Kaleidoskop 2025: Kasus Kematian Libatkan Anggota Polisi, Briptu AK Divonis 13 Tahun usai Bunuh Bayi
Inilah 3 kasus kematian yang melibatkan anggota Polri sebagai pelakunya. Di Kota Semarang, Jateng, seorang polisi bunuh bayi berusia 2 bulan
Penulis:
Muhammad Renald Shiftanto
Editor:
Endra Kurniawan
Ringkasan Berita:
- Sepanjang 2025 ini, ada kasus kematian yang melibatkan anggota polisi
- Awal tahun lalu, polisi di Kota Semarang, Jateng membunuh anaknya sendiri yang masih berusia 2 bulan
- Lalu ada 6 anggota polisi yang gebuki debt collector di Kalibata, Jakarta Selatan hingga tewas
- Terakhir ada polisi di yang bunuh adik sepupunya sendiri di Pasuruan, Jawa Timur
TRIBUNNEWS.COM - Sepanjang tahun 2025 ini, ada banyak kasus berujung kematian yang melibatkan anggota kepolisian.
Pada awal tahun 2025 lalu, seorang anggota polisi bernama Brigadir Satu (Briptu) Ade Kurniawan (AK) membunuh bayinya sendiri yang masih berusia dua bulan berinisial AN.
Lalu, pada awal Desember 2025 ini, enam orang anggota polisi mengeroyok debt collector hingga tewas.
Terbaru, seorang anggota polisi bunuh mahasiswi Universitas Muhammadiyah Malang (UMM) yang merupakan adik sepupunya sendiri.
Berikut informasi selengkapnya kasus kematian yang melibatkan anggota polisi yang dirangkum Tribunnews.com dalam Kaleidoskop 2025, Minggu (21/12/2025):
Brigadir AK Divonis 13 Tahun Penjara
Brigadir AK telah divonis hukuman penjara 13 tahun pada akhir November 2025 lalu.
Vonis tersebut lebih rendah dari tuntutan Jaksa Penuntut Umum (JPU), yakni 14 tahun penjara.
AK terbukti bersalah telah melakukan aksi kekerasan terhadap anak hingga menyebabkan kematian.
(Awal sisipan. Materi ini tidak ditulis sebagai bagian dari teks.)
Lemma send_auth_inv (s s' : CTRL) (response : Response) (st : option Z) :
  _send_auth keystream b64decode s response = Ok (true, s', st) →
  status_code response = 200 ∧
  ∃ h raw c,
    headers_get response "RP-Server-Type" = Some h ∧ b64decode h = Ok raw ∧
    _cipher s = Some c ∧
    s' = set_sock (set_cipher s (Some (RPCipher.advance c (length raw))))
           (Some {| sent := []; closed := false |}) ∧
    st = Some (from_b (RPCipher.decrypt keystream c raw).1 little).
Proof.
  unfold _send_auth. destruct (headers_get response "RP-Server-Type") as [h|];
    [|done].
  case_bool_decide as Hst; [done|].
  intros H. apply bind_inv in H as (raw & Hraw & H).
  apply bind_inv in H as ([plain s1] & Hd & [= <- <-]).
  split; [by destruct (decide (status_code response = 200))|].
  unfold cipher_decrypt in Hd. destruct (_cipher s) as [c|] eqn:Hc; [|done].
  injection Hd as <- <-. by exists h, raw, c.
Qed.

(** X22. What a successful handshake leaves behind. When [connect]
    returns [True], both responses carried their header, the auth
    response had status 200, and the session is ready: it has the open
    socket of the auth response, with nothing written yet, and a cipher
    keyed by the key and nonce derived from the decoded nonce, standing
    behind the four header fields and the server type. Identity, state,
    send queue and stop event are untouched. *)
Theorem connect_success
    (reg : Registration) (random : bytes) (s s' : CTRL)
    (response auth_response : Response) :
  length random = 16%nat →
  connect b64decode
    (auth_phase_of CTRL_KEY_0 CTRL_KEY_1 OS_TYPE RP_PORT USER_AGENT RP_VERSION
       keystream b64encode b64decode reg random auth_response)
    s response = Ok (true, s') →
  status_code auth_response = 200 ∧
  ready s' = true ∧ sock_sent s' = [] ∧
  _session_id s' = _session_id s ∧ _state s' = _state s ∧
  _send_buf s' = _send_buf s ∧ _stop_event s' = _stop_event s ∧
  ∃ h nonce h' raw regist_key,
    headers_get response "RP-Nonce" = Some h ∧ b64decode h = Ok nonce ∧
    headers_get auth_response "RP-Server-Type" = Some h' ∧
    b64decode h' = Ok raw ∧
    Bytes.fromhex (_regist_key reg) = Ok regist_key ∧
    _cipher s'
    = Some (RPCipher.advance
              (RPCipher.new (derive_aes_key CTRL_KEY_1 nonce (_rp_key reg))
                 (derive_session_nonce CTRL_KEY_0 nonce) 0)
              (length regist_key + 8 + 32 + (length OS_TYPE `max` 10) + 4
               + length raw)).
Proof.
  intros Hrnd H. unfold connect in H.
  apply bind_inv in H as ([nonce s0] & Hp & H).
  destruct nonce as [nonce|]; [|done].
  apply parse_init_inv in Hp as [Hs0 (h & Hh & Hn)].
  unfold auth_phase_of in H.
  apply bind_inv in H as ([headers s1] & Hg & H).
  apply bind_inv in H as ([[ok s2] st] & Ha & [= -> ->]).
  pose proof Hg as Hg'. unfold CTRL__get_ctrl_headers in Hg'.
  apply bind_inv in Hg' as (rp_nonce & Hrp & Hg').
  apply bind_inv in Hg' as (aes_key & Haes & Hg').
  cbn zeta in Hg'. apply bind_inv in Hg' as (rk & Hrk & _).
  destruct (get_ctrl_headers_ok reg random s0 nonce rp_nonce aes_key rk
              Hrp Haes Hrk Hrnd) as (hd & Hok).
  rewrite Hok in Hg. injection Hg as _ <-.
  apply send_auth_inv in Ha as (Hst & h' & raw & c & Hh' & Hraw & Hc & -> & _).
  cbn in Hc. injection Hc as <-.
  apply get_rp_nonce_inv in Hrp as [-> _].
  apply get_aes_key_inv in Haes as ->.
  split; [done|]. split; [done|]. split; [done|].
  assert (Hf : _session_id s0 = _session_id s ∧ _state s0 = _state s ∧
               _send_buf s0 = _send_buf s ∧ _stop_event s0 = _stop_event s).
  { destruct Hs0 as [->|[e ->]]; done. }
  destruct Hf as (? & ? & ? & ?).
  do 4 (split; [done|]).
  exists h, nonce, h', raw, rk. do 5 (split; [done|]).
  cbn. by rewrite advance_advance.
Qed.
"Mengadili terdakwa Ade Kurniawan secara sah dan menyakinkan bersalah telah melakukan tindak pidana melakukan kekerasan terhadap anak yang mengakibatkan mati, oleh karena itu menjatuhkan pidana kepada terdakwa hukuman pidana 13 tahun," kata Ketua Majelis Hakim Hasanur Rachman Syah Arief saat membacakan amar putusan di Pengadilan Negeri Semarang, Senin (24/11/2025).
Mengutip TribunJateng.com, sebelum vonis diputus, Ade didakwa telah melakukan kekerasan terhadap korban sebanyak dua kali.
Aksi kekerasan pertama dilakukan saat ibu korban, Dina Julia Pratami tengah ganti baju di rumah kontrakan di Kecamatan Pedurungan, Kota Semarang, Jawa Tengah pada Minggu 2 Maret 2025.
Saat itu, korban menangis lalu Ade sempat memasukkan susu ke mulut korban dan menyerahkannya ke Dina yang sudah ganti baju.
Baca juga: 4 Fakta Baru Brigadir Ade Kurniawan Bunuh Bayi di Semarang, Jaksa Beberkan Aksi Kejam dan Motifnya
Aksi kedua dilakukan saat keduanya berada di pasar untuk berbelanja.
Ade yang menunggu Dina berbelanja di mobil bersama bayinya kemudian membunuh korban.